Source: Kennebec Journal 
Imagine living in a community where your daughters are raped and beaten on their way to school, abducted and forced to marry men they do not choose and then scorned by the community as impure.

In Zandile Nhlengetwa's world, such atrocities are the norm.

A resident of South Africa, Nhlengetwa is principal of Ulusda Primary School in Kwa-zulu Natal. In the town, fraught with poverty, substance abuse, criminal violence, sexual abuse as well as HIV and AIDS, she tries to impress on families the importance of allowing their daughters to attend school and encouraging their sons to study rather than join gangs or military groups.

Her work is challenging and dangerous, particularly in a place where cultural tradition allows activities such as virginity testing of young girls. When the community learns the girls are not virgins, they are shunned by their families and others.

"This has led to the increase of these young girls committing suicide," Nhlengetwa said.

She described the atrocities Tuesday to about 50 people who turned out for a Mid-Maine Global Forum at The Center downtown.

She is this year's Oak Institute for the Study of International Human Rights Fellow at Colby College, where she is spending a semester teaching, researching and helping to develop a lecture series and human rights symposium.

In her South African community, forced marriage is typical, she said.

"We have a lot of polygamy, which is encouraged by our constitution," she said.

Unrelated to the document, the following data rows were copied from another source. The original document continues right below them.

(** The verdicts of the suites of one kind, in the order [get], [gete], [getres],
    [set], [setre], [setres], [setfs]. *)
Definition suites_of (k : idkind) (n : nat) (more : prog Z) : list test_case :=
  match k with
  | KUid => [getuid0; geteuid0; getresuid0; setuid0; setreuid0; setresuid0; setfsuid0 n more]
  | KGid => [getgid0; getegid0; getresgid0; setgid0; setregid0; setresgid0; setfsgid0 n more]
  end.

Definition argvs_of (k : idkind) (app a b c : string) : list (list string) :=
  let one_id o := [app; String "-" (String o ""); a] in
  let three := [app; "-r"; a; "-e"; b; "-s"; c] in
  [one_id (idopt k); one_id "e"%char; three; one_id (idopt k); [app; "-r"; a; "-e"; b]; three; one_id "f"%char].

Definition verdicts_of (cap : bool) (i : ids) (a b c : Z) : list bool :=
  [getid_ok cap i a; geteid_ok cap i a; setresid_ok cap i a b c; getid_ok cap i a;
   setreid_ok cap i a b; setresid_ok cap i a b c; setfsid_ok cap i a].

(** C20.  Every one of the fourteen identity suites, called with its options
    on a kernel with documented identity calls, returns, and passes exactly in
    the cases listed: the identities are neither 0 nor -1, and the process is
    privileged or they are among those it may take.  [setuid] and [getuid]
    (and [setgid], [getgid]) need more than that: an unprivileged change to the
    saved identity, which the kernel grants, is reported as a failure. *)
Theorem identity_suites_exact K `{StatusKernel K} (k : idkind) n more app a b c (w : world K) :
  (max_lines < n)%nat ->
  Forall2 (fun '(tc, argv) v => passes_iff K (run_test_case tc argv) w v)
    (zip (suites_of k n more) (argvs_of k app a b c))
    (verdicts_of (cap_of (w_k w) k) (ids_of (w_k w) k) (u32 (atoi a)) (u32 (atoi b)) (u32 (atoi c))).
Proof.
  intros Hn.
  pose proof (u32_range (atoi a)) as Ha. pose proof (u32_range (atoi b)) as Hb.
  pose proof (u32_range (atoi c)) as Hc.
  assert (P1 : forall o msg suite run0 v,
    getopt (String o ":") [String "-" (String o ""); a] = ([Opt o a], []) ->
    (forall pr, passes_iff K (run0 (Some (Args1 (u32 (atoi a)) []))) (World pr (w_k w)) v) ->
    passes_iff K (run_test_case (id_case suite (parse1 o msg) run0) [app; String "-" (String o ""); a]) w v).
  { intros o msg suite run0 v Eg Hrun. destruct (run_parse1 K o msg app a w Eg) as (pr & E).
    now apply (id_case_passes K suite _ run0 _ w pr _ v E). }
  assert (P3 : forall suite run0 v,
    (forall pr, passes_iff K (run0 (Some (Args3 (u32 (atoi a)) (u32 (atoi b)) (u32 (atoi c)) [])))
                  (World pr (w_k w)) v) ->
    passes_iff K (run_test_case (id_case suite (parse3 k) run0) [app; "-r"; a; "-e"; b; "-s"; c]) w v).
  { intros suite run0 v Hrun. destruct (run_parse3 K k app a b c w) as (pr & E).
    now apply (id_case_passes K suite _ run0 _ w pr _ v E). }
  destruct k; cbn [suites_of argvs_of verdicts_of zip zip_with];
    (repeat apply List.Forall2_cons; try apply List.Forall2_nil);
    unfold getuid0, getgid0, geteuid0, getegid0, getresuid0, getresgid0, setuid0, setgid0, setresuid0,
      setresgid0, setfsuid0, setfsgid0, getid_parse_args, geteid_parse_args, setfsid_parse_args;
    try (apply P1; [reflexivity|]; intros pr;
         first [ exact (getid_run_passes K _ _ _ (World pr (w_k w)) Ha)
               | exact (geteid_run_passes K _ _ _ (World pr (w_k w)) Ha)
               | exact (setid_run_passes K _ _ _ (World pr (w_k w)) Ha)
               | exact (setfsid_run_passes K _ _ _ _ _ (World pr (w_k w)) Hn Ha) ]);
    try (apply P3; intros pr;
         first [ exact (getresid_run_passes K _ _ _ _ _ (World pr (w_k w)) Ha Hb Hc)
               | exact (setresid_run_passes K _ _ _ _ _ (World pr (w_k w)) Ha Hb Hc) ]).
  - destruct (run_parse2 K KUid app a b w) as (pr & E).
    apply (id_case_passes K _ _ _ _ w pr _ _ E). exact (setreid_run_passes K _ _ _ _ (World pr (w_k w)) Ha Hb).
  - destruct (run_parse2 K KGid app a b w) as (pr & E).
    apply (id_case_passes K _ _ _ _ w pr _ _ E). exact (setreid_run_passes K _ _ _ _ (World pr (w_k w)) Ha Hb).
Qed.

(** ** A kernel that meets the interfaces *)

Record idstate := IdState {
  is_ids : idkind -> ids;
  is_cap : idkind -> bool;
  is_lines : list string;
}.

Definition norm (z : Z) : Z := z mod NOID.
Definition norm_ids (i : ids) : ids := Ids (norm (i_r i)) (norm (i_e i)) (norm (i_s i)) (norm (i_f i)).

#[export] Instance idkind_eq_dec : EqDecision idkind.
Proof. intros [] []; (left; reflexivity) || (right; discriminate). Defined.

Definition status_lines (f : idkind -> ids) : list string :=
  ["Name:" ++ String tab "test_mck"; id_line KUid (norm_ids (f KUid)); id_line KGid (norm_ids (f KGid));
   "Threads:" ++ String tab "1"].

Definition id_kernel_step (c : op) (s : idstate) : idstate * ans c :=
  match c with
  | Ident k c =>
      let r := id_spec (is_cap s k) c (norm_ids (is_ids s k)) in
      (IdState (fun k' => if decide (k' = k) then fst r else is_ids s k') (is_cap s) (is_lines s), snd r)
  | Procs Getpid => (s, 1)
  | Fopen path mode =>
      if String.eqb path (status_path 1) && String.eqb mode "r"
      then (IdState (is_ids s) (is_cap s) (status_lines (is_ids s)), 1) else (s, -2)
  | Fgets fp size =>
      match is_lines s with
      | l :: ls =>
          if (String.length l <=? 1022)%nat
          then (IdState (is_ids s) (is_cap s) ls, Some (l ++ String newline ""))
          else (s, None)
      | [] => (s, None)
      end
  | Fclose fp => (s, 0)
  | c => (s, enosys c)
  end.
Definition id_kernel : kernel := Kernel idstate id_kernel_step.

Lemma norm_ok z : id_ok (norm z).
Proof. unfold norm, id_ok. apply Z.mod_pos_bound. reflexivity. Qed.

Lemma norm_ids_ok i : ids_ok (norm_ids i).
Proof. repeat split; apply norm_ok. Qed.

Lemma norm_ids_id i : ids_ok i -> norm_ids i = i.
Proof.
  destruct i as [r e s f]. intros (Hr & He & Hs & Hf). unfold norm_ids, norm, id_ok in *. cbn in *.
  now rewrite !Z.mod_small.
Qed.

#[export] Instance id_kernel_ok : IdKernel id_kernel.
Proof.
  refine {| ids_of := fun (s : kstate id_kernel) k => norm_ids (is_ids s k);
            cap_of := fun (s : kstate id_kernel) k => is_cap s k |}.
  - intros s k. apply norm_ids_ok.
  - intros s k c Hc. eexists. split; [reflexivity|]. cbn. rewrite decide_True by reflexivity.
    split; [|reflexivity]. apply norm_ids_id, id_spec_ok; [apply norm_ids_ok|exact Hc].
Defined.

(** A string without the first character of a pattern does not contain it. *)
Lemma strstr_absent c p s : Forall (fun x => x <> c) (list_ascii_of_string s) -> strstr s (String c p) = false.
Proof.
  intros HF. unfold strstr. enough (String.index 0 (String c p) s = None) as -> by reflexivity.
  induction s as [|x s IH]; [reflexivity|]. inversion HF; subst. cbn.
  destruct (ascii_dec c x) as [->|]; [congruence|]. now rewrite IH.
Qed.

Lemma list_ascii_append a b :
  list_ascii_of_string (a ++ b) = (list_ascii_of_string a ++ list_ascii_of_string b)%list.
Proof.
  induction a as [|x a IH]; [reflexivity|].
  change (String x a ++ b) with (String x (a ++ b)). cbn. now rewrite IH.
Qed.

Lemma digit_char_not_G d : 0 <= d < 10 -> digit_char d <> "G"%char.
Proof.
  intros Hd. assert (d = 0 \/ d = 1 \/ d = 2 \/ d = 3 \/ d = 4 \/ d = 5 \/ d = 6 \/ d = 7 \/
    d = 8 \/ d = 9) as C by lia.
  repeat (destruct C as [C|C]; [subst; discriminate|]). subst. discriminate.
Qed.

Lemma uid_line_not_gid i : other_line KGid (id_line KUid i).
Proof.
  split; [apply length_id_line|]. apply strstr_absent.
  assert (D : forall z, Forall (fun x => x <> "G"%char) (list_ascii_of_string (print_dec z))).
  { intros z. apply print_digits_absent; [lia|exact digit_char_not_G|constructor]. }
  unfold id_line. cbn [Idn].
  repeat (rewrite list_ascii_append || cbn [list_ascii_of_string]).
  repeat first [apply D | apply Forall_app_2 | apply List.Forall_cons; [discriminate|] | apply List.Forall_nil].
Qed.

#[export] Instance id_kernel_status : StatusKernel id_kernel.
Proof.
  refine {| pid_of := fun _ => 1;
            lines_of := fun (s : kstate id_kernel) fp => is_lines s;
            max_lines := 4%nat |}.
  - intros s. exists s. auto.
  - intros s. exists (IdState (is_ids s) (is_cap s) (status_lines (is_ids s))), 1.
    split; [reflexivity|]. split; [lia|]. split; [cbn; lia|]. intros [].
    + exists ["Name:" ++ String tab "test_mck"]. eexists. split; [reflexivity|].
      repeat constructor.
    + exists ["Name:" ++ String tab "test_mck"; id_line KUid (norm_ids (is_ids s KUid))].
      eexists. split; [reflexivity|]. constructor; [repeat constructor|].
      constructor; [apply uid_line_not_gid|constructor].
  - intros s fp l ls E Hl. cbn in E. exists (IdState (is_ids s) (is_cap s) ls).
    cbn. rewrite E. destruct (Nat.leb_spec (String.length l) 1022); [auto|lia].
  - intros s fp _. exists s. reflexivity.
Defined.

(** A process of user 1000 with saved identity 2000 and no privilege. *)
Definition user0 : world id_kernel :=
  World proc0 (IdState (fun _ => Ids 1000 1000 2000 1000) (fun _ => false) [] : kstate id_kernel).

Lemma identity_suites_exact_witness :
  passes_iff id_kernel (run_test_case setuid0 ["test_mck"; "-u"; "1000"]) user0 true /\
  passes_iff id_kernel (run_test_case setuid0 ["test_mck"; "-u"; "2000"]) user0 false.
Proof.
  assert (L : (max_lines < 9)%nat) by (cbn; lia).
  pose proof (identity_suites_exact id_kernel KUid 9 (Ret 0) "test_mck" "1000" "" "" user0 L) as H1.
  pose proof (identity_suites_exact id_kernel KUid 9 (Ret 0) "test_mck" "2000" "" "" user0 L) as H2.
  cbn [suites_of argvs_of verdicts_of zip zip_with] in H1, H2.
  do 3 (apply Forall2_cons in H1 as [_ H1]; apply Forall2_cons in H2 as [_ H2]).
  apply Forall2_cons in H1 as [H1 _]. apply Forall2_cons in H2 as [H2 _]. split; [exact H1|exact H2].
Defined.
Definition mmap_populate_flags : Z := Z.lor MAP_PRIVATE MAP_POPULATE.
Definition mmap_locked_flags : Z := Z.lor (Z.lor MAP_PRIVATE MAP_LOCKED) MAP_ANONYMOUS.
Definition mmap_populate0 : test_case :=
  TestCase "mmap_populate" 0 _ (fun _ => mmap_populate_parse_args)
    (run_const (map_once_run mmap_populate_flags)) TEARDOWN_EMPTY.
Definition mmap_locked0 : test_case :=
  TestCase "mmap_locked" 0 _ (fun _ => mmap_locked_parse_args)
    (run_const (map_once_run mmap_locked_flags)) TEARDOWN_EMPTY.

(** ** [madvise] 0-15 *)

Definition MADV_NORMAL : Z := 0.
Definition MADV_RANDOM : Z := 1.
Definition MADV_SEQUENTIAL : Z := 2.
Definition MADV_WILLNEED : Z := 3.
Definition MADV_DONTNEED : Z := 4.
Definition MADV_REMOVE : Z := 9.
Definition MADV_DONTFORK : Z := 10.
Definition MADV_DOFORK : Z := 11.
Definition MADV_MERGEABLE : Z := 12.
Definition MADV_UNMERGEABLE : Z := 13.
Definition MADV_HUGEPAGE : Z := 14.
Definition MADV_NOHUGEPAGE : Z := 15.
Definition MADV_DONTDUMP : Z := 16.
Definition MADV_DODUMP : Z := 17.
Definition MADV_HWPOISON : Z := 100.
Definition MADV_SOFT_OFFLINE : Z := 101.
Definition TEST_MADV_SUCCESS : Z := 0.
Definition TEST_MADV_FAILUER : Z := -1.
Definition EACCES : Z := 13.

(** "abcdefghijklmnopqrstuvwxyz12345\n". *)
Definition str_for_file : list Z :=
  [97; 98; 99; 100; 101; 102; 103; 104; 105; 106; 107; 108; 109; 110; 111; 112; 113; 114; 115; 116; 117;
   118; 119; 120; 121; 122; 49; 50; 51; 52; 53; 10].

Fixpoint write_rounds (n : nat) (fd : Z) (k : prog result) : prog result :=
  match n with
  | O => k
  | S n =>
      wrote_len <- write fd str_for_file ;;
      tp_assert! (negb (wrote_len =? -1), Some "write failed") ;;
      write_rounds n fd k
  end.

(** The path is not null: the caller has checked it. *)
Definition madvise_simple (path : string) (advise_flags expect_result expect_error : Z) : prog result :=
  fd <- open path (Z.lor O_RDWR O_CREAT) ;;
  tp_assert! (negb (fd =? -1), Some "file open error.") ;;
  write_rounds 1280 fd (
  let* (status, st_size) := fstat fd in
  tp_assert! (negb (status =? -1), Some "stat error.") ;;
  data <- mmap 0 st_size PROT_READ MAP_SHARED fd 0 ;;
  tp_assert! (negb (data =? MAP_FAILED), Some "mmap error.") ;;
  set_errno 0 ;;
  status <- madvise data st_size advise_flags ;;
  tp_assert! (status =? expect_result, Some "madvise error.") ;;
  e <- errno ;;
  tp_assert! (e =? expect_error, Some "madvise unexpected error occur.") ;;
  status <- munmap data st_size ;;
  tp_assert! (negb (status =? -1), Some "munmap error.") ;;
  close fd ;;
  Ret None).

She explained that polygamy is encouraged because most men work in large cities and have left wives and children neglected in rural areas.

"So, women left in rural areas are at least taken care of," she said. "We have also the practice of, when a husband dies, a woman is forced to marry an extended relative within the family and that is to guard the inheritance of the family."

Girls are typically groomed for marriage only. Many boys, considered the future family providers, grow into young warriors who abduct girls, she said.

Nhlengetwa's school, supported by the provincial department of education, local businesses and independent donors, tries to address high levels of illiteracy, substance abuse and many forms of violence.

In March, a security guard at the school was shot because he was trying to prevent a group of violent men from coming into Nhlengetwa's office.

Her school faced many challenges, including low enrollment, because parents were afraid to send their daughters there, thinking they may be raped. Some parents were ill with AIDS and grandparents had to care for them and qualified teachers were scarce and resources limited.

Families who strongly supported the school were also attacked and relationships within families were affected, she said. Husbands became angry because they were afraid they would not get a good price for their daughters, she said.

"It brought a lot of tension."

With no support from police and her life in danger, Nhlengetwa left the area, but returned later to change the way she approached human rights issues to try to get the people to support the school and allow girls to attend.

She worked with a local human rights organization to look at the traditions to try to modify inside -- rather than outside -- the cultural context of the community, she said.

"I needed to change the environment that influences this continued violence," she said.

During workshops discussing masculinity and what it meant to be a man, men were encouraged to talk about the violence they experienced as boys and what it was like to grow up without fathers, who were killed in tribal wars.

The school also got a minibus to take students to and from school and two women now accompany them, she said.

Nhlengetwa, whose husband was killed during a tribal conflict, said the new approach has not yet created big change.

"We've just touched the tip of it," she said.

The audience Tuesday sat in silence as Nhlengetwa told her stories.

Afterward, Philip Gonyar, a retired 33-year history teacher and longtime member of the Global Forum, said it is difficult to appreciate the difficulties Nhlengetwa faces.

"We take it for granted that everyone is going to be treated properly and that we don't have to walk down the street and worry about whether we will be beaten or kidnapped," Gonyar said. "And to go into the middle of that and try to change customs must be very, very difficult."